Que pouvez-vous me dire à propos de l’album « Letchology » ?

Déjà, c’est mon préféré. Je sais que tous les artistes disent que le dernier c’est le meilleur. Mais bon, je pense qu’après des années d’expérience de musique j’arrive quand même à avoir une certaine objectivité, un certain recul par rapport à la musique que je fais. Et je pense que voilà, il est plus abouti parce qu’il a pris le meilleur des deux derniers albums. D’un côté, on a gardé tous les instruments traditionnels, la folie avec les orchestrations balkaniques de « Dirtylicious » mais d’un autre côté, on est partis dans tous les sens comme sur « Freak Show ». Le fait qu’on ait plus d’expérience dans l’orchestration de ce genre, on a déjà travaillé avec ces musiciens, donc il y a une sorte d’alchimie qui s’est réalisée et ça se ressent.

On a aussi collaboré avec de nouvelles personnes, comme par exemple Mathieu, qui nous a écrit les paroles sur 4 ou 5 chansons. Quand il nous a écrit des paroles, il avait une liberté assez grande. Je disais : « Voilà, il y a une ligne mélodique de ce genre, mais après tu peux aller en fonction du ton inspiration ». Il a suggéré des changements qui ont permis de créer un certain groove. Par exemple, un son plus américain ou plus jeune. Pareil avec les musiciens traditionnels, ils sont venus, ils ont fait des trucs, j’ai dit : « C’est bon, ça on garde, même si ce n’était pas prévu ».

Est ce qu’il y a une scène metal en Roumanie et qu’est-ce que vous pouvez me dire là-dessus s’il y en a une ?

Maintenant il y a une scène metal en Roumanie, il y a une vraie scène, mais ça a pris du temps parce qu’avant la révolution 89, la Roumanie c’était un pays communiste où tout était fermé. Il y avait 0% de liberté. Tu vois la Corée du Nord aujourd’hui ? Eh bien c’était ça mon enfance. Et du coup, après les quelques premières années après révolution, être rockeur c’était super cool parce qu’après un système bien fermé, le rockeur c’était l’image rebelle. Mais par contre, il n’y avait pas de scène, il n’y avait rien.

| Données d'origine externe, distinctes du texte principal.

(* ===== verification/SqlFS.v ===== *)
(** * SqlFS: files in an SQLite table ([crates/racfs-plugin-sqlfs])

    Every call is a few statements of [SqlTable] on one connection; each query is
    prepared before it is run.  The state is the configuration and the database
    [W]. *)

From S2P Require Import Prelude Text RPath FsError Metadata Flags FileSystem Contents SqlTable.
From Stdlib Require Import Strings.Ascii.
From Stdlib Require Strings.String.

(* src: crates/racfs-plugin-sqlfs/src/fs/mod.rs 23-28 SqlConfig *)
Record SqlConfig := { database_url : string; max_file_size : Z }.

(* src: crates/racfs-plugin-sqlfs/src/fs/mod.rs 31-36 SqlConfig::default *)
Definition default_config : SqlConfig := {| database_url := "file::memory:"; max_file_size := 5 * 1024 * 1024 |}.

(* src: crates/racfs-plugin-sqlfs/src/fs/mod.rs 40-43 SqlFS *)
Record SqlFS (W : Type) := mkSqlFS { config : SqlConfig; conn : W }.
Arguments mkSqlFS {W}.
Arguments config {W}.
Arguments conn {W}.

(* src: crates/racfs-plugin-sqlfs/src/fs/mod.rs 136-146 SqlFS::path_to_str *)
Definition path_to_str (p : Path) : Res string :=
  path_str ← ok_or (from_utf8 (as_bytes p)) (InvalidInput "Path contains invalid UTF-8");
  Ok (if starts_with path_str "/" then path_str else "/" +:+ path_str).

Section Ops.
Context `{BuildProfile} `{Millis} {W : Type} `{SqlDb W}.
Implicit Types (now : Now) (p : Path) (s : SqlFS W).
Abbreviation Op := (FsOp (SqlFS W)).

(** A call of the connection, with the text of its error. *)
Definition on_conn {A} (text : string) (m : M W string A) : Op A := fun s =>
  (map_err (fun e => Io (text +:+ ": " +:+ e)) (fst (m (conn s))), mkSqlFS (config s) (snd (m (conn s)))).

(** [query_row(..).optional()] and [query_row(..)]. *)
Definition first_row (text : string) (q : Query) : Op (option Row) :=
  l ← on_conn text (fetch q);
  match l with
  | [] => mret None
  | r :: _ => row ← lift (map_err (fun e => Io (text +:+ ": " +:+ e)) r); mret (Some row)
  end.
Definition one_row (text : string) (q : Query) : Op Row :=
  row ← first_row text q; lift (ok_or row (Io (text +:+ ": " +:+ no_rows))).

(* src: crates/racfs-plugin-sqlfs/src/fs/mod.rs 81-112 SqlFS::initialize_schema *)
Definition initialize_schema : Op () :=
  on_conn "Failed to create schema" (execute (CreateSchema "files")) ;;
  on_conn "Failed to create index" (execute (CreateSchema "idx_files_is_dir")).

(* src: crates/racfs-plugin-sqlfs/src/fs/mod.rs 115-133 SqlFS::create_root *)
Definition create_root now : Op () :=
  let t := timestamp_millis (now 0%nat) in
  let md := Z.lor S_IFDIR (Z.lor S_IRWXU (Z.lor S_IRGRP (Z.lor S_IXGRP (Z.lor S_IROTH S_IXOTH)))) in
  on_conn "Failed to create root" (execute (InsertOrIgnore (new_row "/" true md t))).

(* src: crates/racfs-plugin-sqlfs/src/fs/mod.rs 149-198 SqlFS::get_metadata *)
Definition get_metadata (path_str : string) : Op FileMetadata :=
  on_conn "Failed to prepare query" (prepare (ByPath path_str)) ;;
  row ← first_row "Failed to query metadata" (ByPath path_str);
  r ← lift (ok_or row (NotFound path_str));
  mret (row_metadata r).

(* src: crates/racfs-plugin-sqlfs/src/fs/mod.rs 201-219 SqlFS::exists *)
Definition exists_ (path_str : string) : Op bool :=
  on_conn "Failed to prepare exists query" (prepare (ByPath path_str)) ;;
  row ← first_row "Failed to query exists" (ByPath path_str);
  mret (bool_decide (is_Some row)).

(* src: crates/racfs-plugin-sqlfs/src/fs/mod.rs 222-237 SqlFS::ensure_parent_exists *)
Definition ensure_parent_exists (path_str : string) : Op () :=
  match parent path_str with
  | None => mret ()
  | Some q =>
    parent_str ← lift (path_to_str q);
    if String.eqb parent_str "/" then mret ()
    else
      m ← get_metadata parent_str;
      fail_if (negb (is_directory m)) (NotADirectory parent_str)
  end.

(* src: crates/racfs-plugin-sqlfs/src/fs/mod.rs 240-259 SqlFS::is_dir *)
Definition is_dir (path_str : string) : Op bool :=
  on_conn "Failed to prepare is_dir query" (prepare (ByPath path_str)) ;;
  row ← first_row "Failed to query is_dir" (ByPath path_str);
  r ← lift (ok_or row (NotFound path_str));
  mret (row_is_dir r).

(* src: crates/racfs-plugin-sqlfs/src/fs/read.rs 11-48 SqlFS::read *)
Definition read now p (offset size : Z) : Op bytes :=
  path_str ← lift (path_to_str p);
  d ← is_dir path_str;
  fail_if d (IsDirectory p) ;;
  on_conn "Failed to prepare read query" (prepare (ByPath path_str)) ;;
  r ← one_row "Failed to read data" (ByPath path_str);
  lift (read_range (default [] (row_data r)) offset size).

(* src: crates/racfs-plugin-sqlfs/src/fs/read.rs 50-53 SqlFS::stat *)
Definition stat now p : Op FileMetadata := path_str ← lift (path_to_str p); get_metadata path_str.

(* src: crates/racfs-plugin-sqlfs/src/fs/write.rs 17-52 SqlFS::create *)
Definition create now p : Op () :=
  path_str ← lift (path_to_str p);
  ensure_parent_exists path_str ;;
  there ← exists_ path_str;
  fail_if there (AlreadyExists p) ;;
  let md := Z.lor S_IFREG (Z.lor S_IRWXU (Z.lor S_IRGRP S_IROTH)) in
  on_conn "Failed to create file" (execute (Insert (new_row path_str false md (timestamp_millis (now 0%nat))))).

(** A query that fails counts as an empty content. *)
Definition existing_data (path_str : string) : Op bytes := fun s =>
  let '(r, s') := first_row "" (ByPath path_str) s in
  (match r with
   | Ok (Some row) => Ok (default [] (row_data row))
   | Ok None | Err _ => Ok []
   | Panic => Panic
   | Diverge => Diverge
   end, s').

(* src: crates/racfs-plugin-sqlfs/src/fs/write.rs 54-130 SqlFS::write *)
Definition write now p (data : bytes) (offset flags : Z) : Op Z :=
  path_str ← lift (path_to_str p);
  d ← is_dir path_str;
  fail_if d (IsDirectory p) ;;
  s ← get;
  fail_if (max_file_size (config s) <? len data) StorageFull ;;
  on_conn "Failed to prepare write read query" (prepare (ByPath path_str)) ;;
  existing ← existing_data path_str;
  new_data ← lift (new_content data offset flags existing);
  let t := timestamp_millis (now 0%nat) in
  on_conn "Failed to write" (execute (SetContent path_str new_data t (Some t))) ;;
  mret (len data).

(* src: crates/racfs-plugin-sqlfs/src/fs/dir.rs 16-43 SqlFS::mkdir *)
Definition mkdir now p (_perm : Z) : Op () :=
  path_str ← lift (path_to_str p);
  ensure_parent_exists path_str ;;
  there ← exists_ path_str;
  fail_if there (AlreadyExists p) ;;
  let md := Z.lor S_IFDIR (Z.lor S_IRWXU (Z.lor S_IRGRP (Z.lor S_IXGRP (Z.lor S_IROTH S_IXOTH)))) in
  on_conn "Failed to create directory" (execute (Insert (new_row path_str true md (timestamp_millis (now 0%nat))))).

(** Is a row of the listing right below the directory? *)
Definition slashes (s : string) : nat :=
  length (List.filter (Ascii.eqb slash) (String.list_ascii_of_string s)).
Definition direct (path_str full : string) : bool :=
  if String.eqb path_str "/" then (slashes full =? 1)%nat
  else negb (contains_char (default full (path_strip_prefix full path_str)) slash).

Fixpoint listed (path_str : string) (l : list (outcome string Row)) : Res (list FileMetadata) :=
  match l with
  | [] => Ok []
  | row :: l =>
    r ← map_err (fun e => Io ("Failed to read row: " +:+ e)) row;
    rest ← listed path_str l;
    Ok (if direct path_str (row_path r) then row_metadata r :: rest else rest)
  end.

(* src: crates/racfs-plugin-sqlfs/src/fs/dir.rs 45-131 SqlFS::read_dir *)
Definition read_dir now p : Op (list FileMetadata) :=
  path_str ← lift (path_to_str p);
  d ← is_dir path_str;
  fail_if (negb d) (NotADirectory p) ;;
  let pattern := if String.eqb path_str "/" then "/%"%string else path_str +:+ "/%" in
  on_conn "Failed to prepare read_dir query" (prepare (ByPattern pattern)) ;;
  l ← on_conn "Failed to query read_dir" (fetch (ByPattern pattern));
  lift (listed path_str l).

(* src: crates/racfs-plugin-sqlfs/src/fs/dir.rs 133-169 SqlFS::remove *)
Definition remove now p : Op () :=
  path_str ← lift (path_to_str p);
  there ← exists_ path_str;
  fail_if (negb there) (NotFound p) ;;
  d ← is_dir path_str;
  (if (d : bool) then
     on_conn "Failed to prepare empty check query" (prepare (ByPattern (below path_str))) ;;
     count ← on_conn "Failed to check if directory is empty" (fetch_count (below path_str));
     fail_if (0 <? count) DirectoryNotEmpty
   else mret ()) ;;
  on_conn "Failed to remove" (execute (DeleteRow path_str)).

(* src: crates/racfs-plugin-sqlfs/src/fs/dir.rs 171-191 SqlFS::remove_all *)
Definition remove_all now p : Op () :=
  path_str ← lift (path_to_str p);
  there ← exists_ path_str;
  fail_if (negb there) (NotFound p) ;;
  on_conn "Failed to remove all" (execute (DeleteTree path_str (below path_str))).

(* src: crates/racfs-plugin-sqlfs/src/fs/dir.rs 193-253 SqlFS::rename *)
Definition rename now (old_path new_path : Path) : Op () :=
  old_str ← lift (path_to_str old_path);
  new_str ← lift (path_to_str new_path);
  there ← exists_ old_str;
  fail_if (negb there) (NotFound old_path) ;;
  taken ← exists_ new_str;
  fail_if taken (AlreadyExists new_path) ;;
  d ← is_dir old_str;
  if (d : bool) then
    on_conn "Failed to move directory children" (execute (MoveBelow (below old_str) new_str (str_len old_str))) ;;
    on_conn "Failed to move directory" (execute (MoveRow old_str new_str))
  else on_conn "Failed to rename" (execute (MoveRow old_str new_str)).

(* src: crates/racfs-plugin-sqlfs/src/fs/chmod.rs 12-37 SqlFS::chmod *)
Definition chmod now p (md : Z) : Op () :=
  path_str ← lift (path_to_str p);
  there ← exists_ path_str;
  fail_if (negb there) (NotFound p) ;;
  on_conn "Failed to chmod" (execute (SetMode path_str md (timestamp_millis (now 0%nat)))).

(* src: crates/racfs-plugin-sqlfs/src/fs/mod.rs 264-316 SqlFS::truncate *)
Definition truncate now p (n : Z) : Op () :=
  path_str ← lift (path_to_str p);
  d ← is_dir path_str;
  fail_if d (IsDirectory p) ;;
  on_conn "Failed to prepare truncate query" (prepare (ByPath path_str)) ;;
  r ← one_row "Failed to read for truncate" (ByPath path_str);
  let existing := default [] (row_data r) in
  new_data ← lift (if n <? len existing then Ok (ztake n existing) else resize n Byte.x00 existing);
  on_conn "Failed to truncate" (execute (SetContent path_str new_data (timestamp_millis (now 0%nat)) None)).

(* src: crates/racfs-plugin-sqlfs/src/fs/mod.rs 318-354 SqlFS::touch *)
Definition touch now p : Op () :=
  path_str ← lift (path_to_str p);
  let t := timestamp_millis (now 0%nat) in
  there ← exists_ path_str;
  if (there : bool) then on_conn "Failed to touch" (execute (SetTimes path_str t t))
  else
    create (now_from 1 now) p ;;
    on_conn "Failed to touch" (execute (SetTimes path_str t t)).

Et donc du coup, il y avait une demande énorme mais il n’y avait pas d’offre. Il y avait des metalothèques dans la petite ville où j’étais au lycée à l’époque, ce sont des discothèques où on mettait du metal les mardis et jeudis. Il y avait 1000 personnes tous les mardis et jeudis dans une petite ville sans concerts, donc c’était la folie mais après très rapidement ça s’est perdu avec la crise économique et tout ça. Et du coup, la première génération de groupes de metal dont on fait partie en Roumanie, on est partis de rien : pas de scène, pas de club, pas de production, pas d’argent, pas de matos, pas d’informations, pas d’Internet, rien, donc c’était très très roots à l’époque.

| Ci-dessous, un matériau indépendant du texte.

(* ===== verification/S3FS.v ===== *)
(** * S3FS: objects of a bucket as files ([crates/racfs-plugin-s3fs])

    A path is the key of an object, and every call is a few requests of the AWS
    SDK, whose client is a class over a world [W].  The first part is the plugin;
    the second says what the requests mean for the objects of the bucket
    ([S3Laws]), gives a bucket in memory for which they hold, and shows what the
    calls come to on the objects alone. *)

From stdpp Require Import sorting.
From S2P Require Import Prelude Text RPath FsError Metadata Flags FileSystem.
From Stdlib Require Import Strings.Ascii.
From Stdlib Require Strings.String.

(* src: crates/racfs-plugin-s3fs/src/config.rs 5-24 S3Config *)
Record S3Config := {
  bucket : string;
  region : string;
  endpoint : option string;
  access_key : string;
  secret_key : string;
  cache_enabled : bool;
  cache_size : Z;
  multipart_threshold : Z;
  multipart_part_size : Z
}.

(* src: crates/racfs-plugin-s3fs/src/config.rs 27-39 S3Config::default *)
Definition default_config : S3Config :=
  {| bucket := ""; region := "us-east-1"; endpoint := None; access_key := ""; secret_key := "";
     cache_enabled := false; cache_size := 1024 * 1024 * 1024;
     multipart_threshold := 5 * 1024 * 1024; multipart_part_size := 5 * 1024 * 1024 |}.
(** A call of the table or of the service, whose error becomes one of [FSError]. *)
Definition on_world {E A} (err : E -> FSError) (m : M W E A) : Op A := fun s =>
  (map_err err (fst (m (world s))), set_world (snd (m (world s))) s).

Definition update_meta p (f : FileMetadata -> FileMetadata) : Op () :=
  modify (fun s => set_metadata (pm_update p f (metadata s)) s).

(* src: crates/racfs-plugin-vectorfs/src/fs/mod.rs 168-200 VectorFS::init_virtual_paths *)
Definition init_virtual_paths now (c : VectorConfig) : PathMap FileMetadata :=
  let dim_str := to_string (dimension c) in
  pm_insert "/search" (directory (now_from 18 now) "/search")
    (pm_insert "/index/status" (file (now_from 15 now) "/index/status" 5)
      (pm_insert "/index/dimension" (file (now_from 12 now) "/index/dimension" (str_len dim_str))
        (pm_insert "/index/count" (file (now_from 9 now) "/index/count" 0)
          (pm_insert "/index" (directory (now_from 6 now) "/index")
            (pm_insert "/documents" (directory (now_from 3 now) "/documents")
              (pm_insert "/" (directory now "/") ∅)))))).

(* src: crates/racfs-plugin-vectorfs/src/fs/mod.rs 203-206 VectorFS::is_virtual_path *)
Definition is_virtual_path p : bool := starts_with p "/index/" || starts_with p "/search/".

(* src: crates/racfs-plugin-vectorfs/src/fs/mod.rs 209-213 VectorFS::document_count *)
Definition document_count : Op Z := on_world (fun e => Io ("LanceDB count_rows: " +:+ e)) lance_count.

Definition query_error (executing collecting : string) (e : QueryError) : FSError :=
  match e with
  | AtNearest e => Io ("LanceDB nearest_to: " +:+ e)
  | AtExecute e => Io ("LanceDB " +:+ executing +:+ ": " +:+ e)
  | AtCollect e => Io ("LanceDB " +:+ collecting +:+ " collect: " +:+ e)
  end.

(** [ok_or_else] on a column. *)
Definition column {A} (c : option A) (name : string) : Res A := ok_or c (Io ("LanceDB: " +:+ name)).

(** The first row of the first batch: data, vector, mode, times. *)
Abbreviation Row := (bytes * list f32 * Z * option Z * option Z)%type.
Definition first_row (batches : list Batch) : Res (option Row) :=
  match batches with
  | b :: _ =>
    if (num_rows b =? 0)%nat then Ok None
    else
      path_col ← column (col_path b) "path column";
      data_col ← column (col_data b) "data column";
      vector_col ← column (col_vector b) "vector column";
      mode_col ← column (col_mode b) "mode column";
      match cell path_col 0, cell data_col 0, cell mode_col 0 with
      | Some _, Some data, Some mode =>
        let created_at := c ← col_created b; cell c 0 in
        let modified_at := c ← col_modified b; cell c 0 in
        vector ← (match cell vector_col 0 with
                  | None => Ok []
                  | Some inner => column inner "vector inner Float32"
                  end);
        Ok (Some (data, vector, mode, created_at, modified_at))
      | _, _, _ => Ok None
      end
  | [] => Ok None
  end.

(* src: crates/racfs-plugin-vectorfs/src/fs/mod.rs 221-305 VectorFS::get_document *)
Definition get_document p : Op (option Row) :=
  batches ← on_world (query_error "query by path" "query") (lance_query (Some (path_predicate p)) (Some 1));
  lift (first_row batches).

(** The rows of a batch that have a path, with the distance negated. *)
Definition batch_results (b : Batch) : list (Path * f32) :=
  match col_path b with
  | None => []
  | Some path_col =>
    omap (fun i => p ← cell path_col i;
                   Some (p, default f32_zero (f32_neg <$> (d ← col_distance b; cell d i))))
         (seq 0 (num_rows b))
  end.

On jouait quelque chose comme deux ou trois concerts par an dans la région. Il y avait deux clubs et trois festivals qui formaient la scène romaine. Mais après, avec l’intégration européenne, Internet, le changement etc… La scène s’est énormément développée, surtout depuis les dix dernières années.

Nous aussi, on a fait un grand break quand je suis venu en France et quand on a repris, on a profité de toute cette nouveauté. On a appris et maintenant je pense que c’est une scène vraiment au top. Bon, elle est encore petite par rapport à la France, le pays est plus petit mais y’a des vrais clubs. On arrive maintenant à ramener des centaines de personnes, à avoir des festivals composés uniquement de groupes roumains avec 1000, 2000, 3000 personnes et c’est un truc qu’il y a dix ans on n’imaginait pas.

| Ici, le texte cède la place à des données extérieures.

#[local] Opaque check.
Lemma passed_bound t0 reqs t s :
  config s = cfg -> user_ok cfg t (users s !! c) -> monotone t reqs ->
  (t0 <= t -> passed c t0 (t0 + window cfg) reqs (fst (check_all reqs s)) <= allowance cfg t0 (users s !! c)) /\
  passed c t0 (t0 + window cfg) reqs (fst (check_all reqs s)) <= 2 * max_requests cfg.
Proof.
  revert t s. induction reqs as [|[c' t'] reqs IH]; intros t s Hc Hu Hm.
  { split; [|simpl; lia]. intros _. simpl. destruct (users s !! c) as [u|]; simpl in *; [|lia].
    destruct (t0 <=? window_start u); lia. }
  destruct Hm as [Ht Hm]. simpl.
  pose proof (check_config (fun _ => t') c' s) as Hcfg.
  assert (Hu' : user_ok cfg t' (users s !! c)).
  { destruct (users s !! c) as [u|]; simpl in *; [|done]. destruct Hu. split; [done|lia]. }
  destruct (Z.ltb_spec t' (t0 + window cfg)) as [Hin|Hout].
  2: { destruct (check _ c' s) as [[[a r] z] s1]. destruct (check_all reqs s1) as [rest s2]. simpl.
       rewrite (passed_later t0 _ t' reqs rest) by (done || lia).
       rewrite andb_false_r. split; [|lia]. intros _. destruct (users s !! c) as [u|]; simpl in *; [|lia].
       destruct (t0 <=? window_start u); lia. }
  destruct (decide (c' = c)) as [->|Hne].
  - pose proof (check_allowance t0 t' s Hc Hin Hu') as Hstep.
    destruct (check _ c s) as [[[a r] z] s1]. destruct Hstep as (Hok & Huse & Htwo). simpl in Hcfg.
    destruct (IH t' s1 ltac:(congruence) Hok Hm) as [IH1 IH2].
    destruct (check_all reqs s1) as [rest s2]. simpl in *. rewrite String.eqb_refl, andb_true_r, andb_true_r.
    destruct (Z.leb_spec t0 t'); rewrite ?andb_true_r, ?andb_false_r.
    + specialize (IH1 ltac:(lia)). specialize (Huse ltac:(lia)).
      assert (Hall : allowance cfg t0 (users s !! c) <= 2 * max_requests cfg).
      { destruct (users s !! c) as [u|]; simpl in *; [|lia]. destruct (t0 <=? window_start u); lia. }
      destruct a; split; intros; lia.
    + split; intros; lia.
  - pose proof (check_other (fun _ => t') c' s Hne) as Hsame.
    destruct (check _ c' s) as [[[a r] z] s1]. simpl in Hcfg, Hsame. rewrite <- Hsame in *.
    destruct (IH t' s1 ltac:(congruence) Hu' Hm) as [IH1 IH2].
    destruct (check_all reqs s1) as [rest s2]. simpl in *.
    destruct (String.eqb_spec c' c); [done|]. rewrite andb_false_r. simpl.
    split; [intros; apply IH1; lia|lia].
Qed.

Je vous laisse le dernier mot de l’interview.

Ce qu’on dit d’habitude, c’est qu’on encourage les gens à soutenir les artistes, parce qu’aujourd’hui, je pense évidemment qu’il n’y aura pas un nouveau Metallica ou AC/DC, parce que ça va être difficile de devenir si grand, mais pas quand il y a une multitude d’artistes de qualité extraordinaire. La production s’est démocratisée, l’information s’est démocratisée, le niveau de la scène est beaucoup plus élevé qu’il y a quelques années, donc il faut soutenir les groupes, il faut aller aux concerts et acheter leurs albums, parce que si on ne soutient pas ce mouvement alternatif on va être submergé par la culture facile. C’est dommage parce que le rock c’est une vraie culture.